- Task description:
Please set down exactly the lines of the listing below from the line containing "0xfffa3942; 0x8771f681; 0x6d9d6122;" through the line containing "len) mod 64))", both lines included, leaving out all other lines.

- Given data:
(** * Semantic retrieval subsystem: embedding generator and Qdrant vector store

    A shallow embedding of [src/embeddings/embedding_generator.py] and
    [src/vector_database/qdrant_vector_db.py].

    Conventions of the embedding.
    - A Python [str] is the list of its Unicode code points, a [bytes] object
      the list of its byte values, both as [Z].
    - Python objects whose type the code inspects at run time (payload values,
      chunk metadata) are values of [PyVal].
    - Code that may raise runs in the monad [Py S], state passing over the
      mutable state [S] with an exceptional outcome.
    - Floating point numbers (vector components, similarity scores) are
      idealised as exact rationals [Q]. *)

From Stdlib Require Import ZArith QArith Lqa Lia List String Ascii Sorted.
From stdpp Require Import gmap strings list fin_maps sorting.

Set Warnings "-register-all".

Local Open Scope Z_scope.

(** ** Python strings and bytes *)

Abbreviation str := (list Z) (only parsing).
Abbreviation bytes := (list Z) (only parsing).

(** The code points of an ASCII literal. *)
Definition py_str (s : string) : str :=
  map (fun a => Z.of_nat (nat_of_ascii a)) (list_ascii_of_string s).

(** [c.encode('utf-8', errors='replace')] for one code point: a lone
    surrogate cannot be encoded and is replaced by [?]. *)
Definition utf8_encode_char (c : Z) : bytes :=
  if c <? 128 then [c]
  else if c <? 2048 then
    [Z.lor 192 (Z.shiftr c 6); Z.lor 128 (Z.land c 63)]
  else if (55296 <=? c) && (c <=? 57343) then [63]
  else if c <? 65536 then
    [Z.lor 224 (Z.shiftr c 12);
     Z.lor 128 (Z.land (Z.shiftr c 6) 63);
     Z.lor 128 (Z.land c 63)]
  else
    [Z.lor 240 (Z.shiftr c 18);
     Z.lor 128 (Z.land (Z.shiftr c 12) 63);
     Z.lor 128 (Z.land (Z.shiftr c 6) 63);
     Z.lor 128 (Z.land c 63)].

Definition utf8_encode_replace (s : str) : bytes :=
  concat (map utf8_encode_char s).

(** [int.from_bytes(b, byteorder='big', signed=False)] *)
Definition int_from_bytes_big (b : bytes) : Z :=
  fold_left (fun acc x => acc * 256 + x) b 0.

(** [int.from_bytes(b, byteorder='little', signed=False)] *)
Definition int_from_bytes_little (b : bytes) : Z :=
  fold_right (fun x acc => x + 256 * acc) 0 b.

(** [n.to_bytes(k, byteorder='little')], truncating. *)
Fixpoint int_to_bytes_little (k : nat) (n : Z) : bytes :=
  match k with
  | O => []
  | S k' => (n mod 256) :: int_to_bytes_little k' (n / 256)
  end.

(** Cut a list into consecutive pieces of [n] elements, the last one
    shorter when the length is no multiple of [n]. *)
Fixpoint pieces {A} (fuel n : nat) (l : list A) : list (list A) :=
  match fuel with
  | O => []
  | S fuel' =>
      match l with
      | [] => []
      | _ => take n l :: pieces fuel' n (drop n l)
      end
  end.

(** ** [hashlib.md5] (RFC 1321) *)

Module MD5.

Definition mask32 : Z := 4294967295.

Definition add32 (a b : Z) : Z := Z.land (a + b) mask32.

Definition not32 (a : Z) : Z := Z.lxor a mask32.

Definition rotl32 (x c : Z) : Z :=
  Z.lor (Z.land (Z.shiftl x c) mask32) (Z.shiftr x (32 - c)).

Definition S_table : list Z :=
  [7; 12; 17; 22; 7; 12; 17; 22; 7; 12; 17; 22; 7; 12; 17; 22;
   5;  9; 14; 20; 5;  9; 14; 20; 5;  9; 14; 20; 5;  9; 14; 20;
   4; 11; 16; 23; 4; 11; 16; 23; 4; 11; 16; 23; 4; 11; 16; 23;
   6; 10; 15; 21; 6; 10; 15; 21; 6; 10; 15; 21; 6; 10; 15; 21].

Definition K_table : list Z :=
  [0xd76aa478; 0xe8c7b756; 0x242070db; 0xc1bdceee;
   0xf57c0faf; 0x4787c62a; 0xa8304613; 0xfd469501;
   0x698098d8; 0x8b44f7af; 0xffff5bb1; 0x895cd7be;
   0x6b901122; 0xfd987193; 0xa679438e; 0x49b40821;
   0xf61e2562; 0xc040b340; 0x265e5a51; 0xe9b6c7aa;
   0xd62f105d; 0x02441453; 0xd8a1e681; 0xe7d3fbc8;
   0x21e1cde6; 0xc33707d6; 0xf4d50d87; 0x455a14ed;
   0xa9e3e905; 0xfcefa3f8; 0x676f02d9; 0x8d2a4c8a;
   0xfffa3942; 0x8771f681; 0x6d9d6122; 0xfde5380c;
   0xa4beea44; 0x4bdecfa9; 0xf6bb4b60; 0xbebfbc70;
   0x289b7ec6; 0xeaa127fa; 0xd4ef3085; 0x04881d05;
   0xd9d4d039; 0xe6db99e5; 0x1fa27cf8; 0xc4ac5665;
   0xf4292244; 0x432aff97; 0xab9423a7; 0xfc93a039;
   0x655b59c3; 0x8f0ccc92; 0xffeff47d; 0x85845dd1;
   0x6fa87e4f; 0xfe2ce6e0; 0xa3014314; 0x4e0811a1;
   0xf7537e82; 0xbd3af235; 0x2ad7d2bb; 0xeb86d391].

Definition at_index (t : list Z) (i : Z) : Z := nth (Z.to_nat i) t 0.

(** The four chaining words A, B, C, D. *)
Definition state : Type := Z * Z * Z * Z.

Definition init_state : state :=
  (0x67452301, 0xefcdab89, 0x98badcfe, 0x10325476).

(** One of the 64 operations on the sixteen words [M] of a block. *)
Definition step (M : list Z) (st : state) (i : Z) : state :=
  let '(A, B, C, D) := st in
  let '(F, g) :=
    if i <? 16 then
      (Z.lor (Z.land B C) (Z.land (not32 B) D), i)
    else if i <? 32 then
      (Z.lor (Z.land D B) (Z.land (not32 D) C), (5 * i + 1) mod 16)
    else if i <? 48 then
      (Z.lxor (Z.lxor B C) D, (3 * i + 5) mod 16)
    else
      (Z.lxor C (Z.lor B (not32 D)), (7 * i) mod 16) in
  let F' := add32 (add32 (add32 F A) (at_index K_table i)) (at_index M g) in
  (D, add32 B (rotl32 F' (at_index S_table i)), B, C).

Definition block_words (block : bytes) : list Z :=
  map int_from_bytes_little (pieces 16 4 block).

Definition process_block (st : state) (block : bytes) : state :=
  let M := block_words block in
  let '(A, B, C, D) := st in
  let '(A', B', C', D') :=
    fold_left (step M) (map Z.of_nat (seq 0 64)) st in
  (add32 A A', add32 B B', add32 C C', add32 D D').

Definition pad (msg : bytes) : bytes :=
  let len := Z.of_nat (length msg) in
  msg ++ [128]
      ++ repeat 0 (Z.to_nat ((55 - len) mod 64))
      ++ int_to_bytes_little 8 ((8 * len) mod 2 ^ 64).

Definition digest (msg : bytes) : bytes :=
  let padded := pad msg in
  let '(A, B, C, D) :=
    fold_left process_block (pieces (length padded) 64 padded) init_state in
  int_to_bytes_little 4 A ++ int_to_bytes_little 4 B
    ++ int_to_bytes_little 4 C ++ int_to_bytes_little 4 D.

End MD5.

(** [str(n)] for a Python [int]. *)
Fixpoint decimal_digits (fuel : nat) (n : Z) (acc : str) : str :=
  match fuel with
  | O => acc
  | S fuel' =>
      let acc' := (48 + n mod 10) :: acc in
      if n <? 10 then acc' else decimal_digits fuel' (n / 10) acc'
  end.

Definition str_of_int (n : Z) : str :=
  if n <? 0 then 45 :: decimal_digits (Z.to_nat (Z.log2 (- n)) + 1) (- n) []
  else decimal_digits (Z.to_nat (Z.log2 n) + 1) n [].

(** ** Dynamically typed values *)

Inductive PyVal : Type :=
| PNone
| PBool (b : bool)
| PInt (n : Z)
| PFloat (x : Q)
| PStr (s : str)
| PList (items : list PyVal)
| PDict (entries : list (str * PyVal)).

(** [bool(v)]: the truth value tested by [if v:]. *)
Definition truthy (v : PyVal) : bool :=
  match v with
  | PNone => false
  | PBool b => b
  | PInt n => negb (n =? 0)
  | PFloat x => negb (Qeq_bool x 0)
  | PStr s => negb (bool_decide (s = []))
  | PList items => match items with [] => false | _ => true end
  | PDict entries => match entries with [] => false | _ => true end
  end.

(** [v != -1]: only a number can equal [-1]; [True] and [False] equal [1]
    and [0]. *)
Definition ne_minus_one (v : PyVal) : bool :=
  match v with
  | PInt n => negb (n =? -1)
  | PFloat x => negb (Qeq_bool x (-1))
  | _ => true
  end.

(** A payload, and every dict indexed by literal keys, is a finite map from
    key to value. *)
Abbreviation Payload := (gmap string PyVal) (only parsing).

(** [d.get(key, default)] *)
Definition dict_get (d : gmap string PyVal) (key : string) (default : PyVal) : PyVal :=
  match d !! key with
  | Some v => v
  | None => default
  end.

(** ** Exceptions and the state monad of effectful code *)

(** The exceptions of the model are the instances of [Exception], those an
    [except Exception] clause and a bare [except] both catch. *)
Record Exception : Type := mkException {
  exc_class : string;     (* type(e).__name__ *)
  exc_message : str       (* str(e) *)
}.

Inductive outcome (A : Type) : Type :=
| Return (a : A)
| Raise (e : Exception).
Arguments Return {A} a.
Arguments Raise {A} e.

Definition Py (S A : Type) : Type := S -> outcome A * S.

Definition ret {S A} (a : A) : Py S A := fun s => (Return a, s).

Definition raise {S A} (e : Exception) : Py S A := fun s => (Raise e, s).

Definition bind {S A B} (m : Py S A) (k : A -> Py S B) : Py S B :=
  fun s =>
    match m s with
    | (Return a, s') => k a s'
    | (Raise e, s') => (Raise e, s')
    end.

(** [try: body except Exception as e: handler] *)
Definition try_except {S A} (body : Py S A) (handler : Exception -> Py S A) : Py S A :=
  fun s =>
    match body s with
    | (Return a, s') => (Return a, s')
    | (Raise e, s') => handler e s'
    end.

(** The current state: reading [self]. *)
Definition get {S} : Py S S := fun s => (Return s, s).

- Exercise result:
   0xfffa3942; 0x8771f681; 0x6d9d6122; 0xfde5380c;
   0xa4beea44; 0x4bdecfa9; 0xf6bb4b60; 0xbebfbc70;
   0x289b7ec6; 0xeaa127fa; 0xd4ef3085; 0x04881d05;
   0xd9d4d039; 0xe6db99e5; 0x1fa27cf8; 0xc4ac5665;
   0xf4292244; 0x432aff97; 0xab9423a7; 0xfc93a039;
   0x655b59c3; 0x8f0ccc92; 0xffeff47d; 0x85845dd1;
   0x6fa87e4f; 0xfe2ce6e0; 0xa3014314; 0x4e0811a1;
   0xf7537e82; 0xbd3af235; 0x2ad7d2bb; 0xeb86d391].

Definition at_index (t : list Z) (i : Z) : Z := nth (Z.to_nat i) t 0.

(** The four chaining words A, B, C, D. *)
Definition state : Type := Z * Z * Z * Z.

Definition init_state : state :=
  (0x67452301, 0xefcdab89, 0x98badcfe, 0x10325476).

(** One of the 64 operations on the sixteen words [M] of a block. *)
Definition step (M : list Z) (st : state) (i : Z) : state :=
  let '(A, B, C, D) := st in
  let '(F, g) :=
    if i <? 16 then
      (Z.lor (Z.land B C) (Z.land (not32 B) D), i)
    else if i <? 32 then
      (Z.lor (Z.land D B) (Z.land (not32 D) C), (5 * i + 1) mod 16)
    else if i <? 48 then
      (Z.lxor (Z.lxor B C) D, (3 * i + 5) mod 16)
    else
      (Z.lxor C (Z.lor B (not32 D)), (7 * i) mod 16) in
  let F' := add32 (add32 (add32 F A) (at_index K_table i)) (at_index M g) in
  (D, add32 B (rotl32 F' (at_index S_table i)), B, C).

Definition block_words (block : bytes) : list Z :=
  map int_from_bytes_little (pieces 16 4 block).

Definition process_block (st : state) (block : bytes) : state :=
  let M := block_words block in
  let '(A, B, C, D) := st in
  let '(A', B', C', D') :=
    fold_left (step M) (map Z.of_nat (seq 0 64)) st in
  (add32 A A', add32 B B', add32 C C', add32 D D').

Definition pad (msg : bytes) : bytes :=
  let len := Z.of_nat (length msg) in
  msg ++ [128]
      ++ repeat 0 (Z.to_nat ((55 - len) mod 64))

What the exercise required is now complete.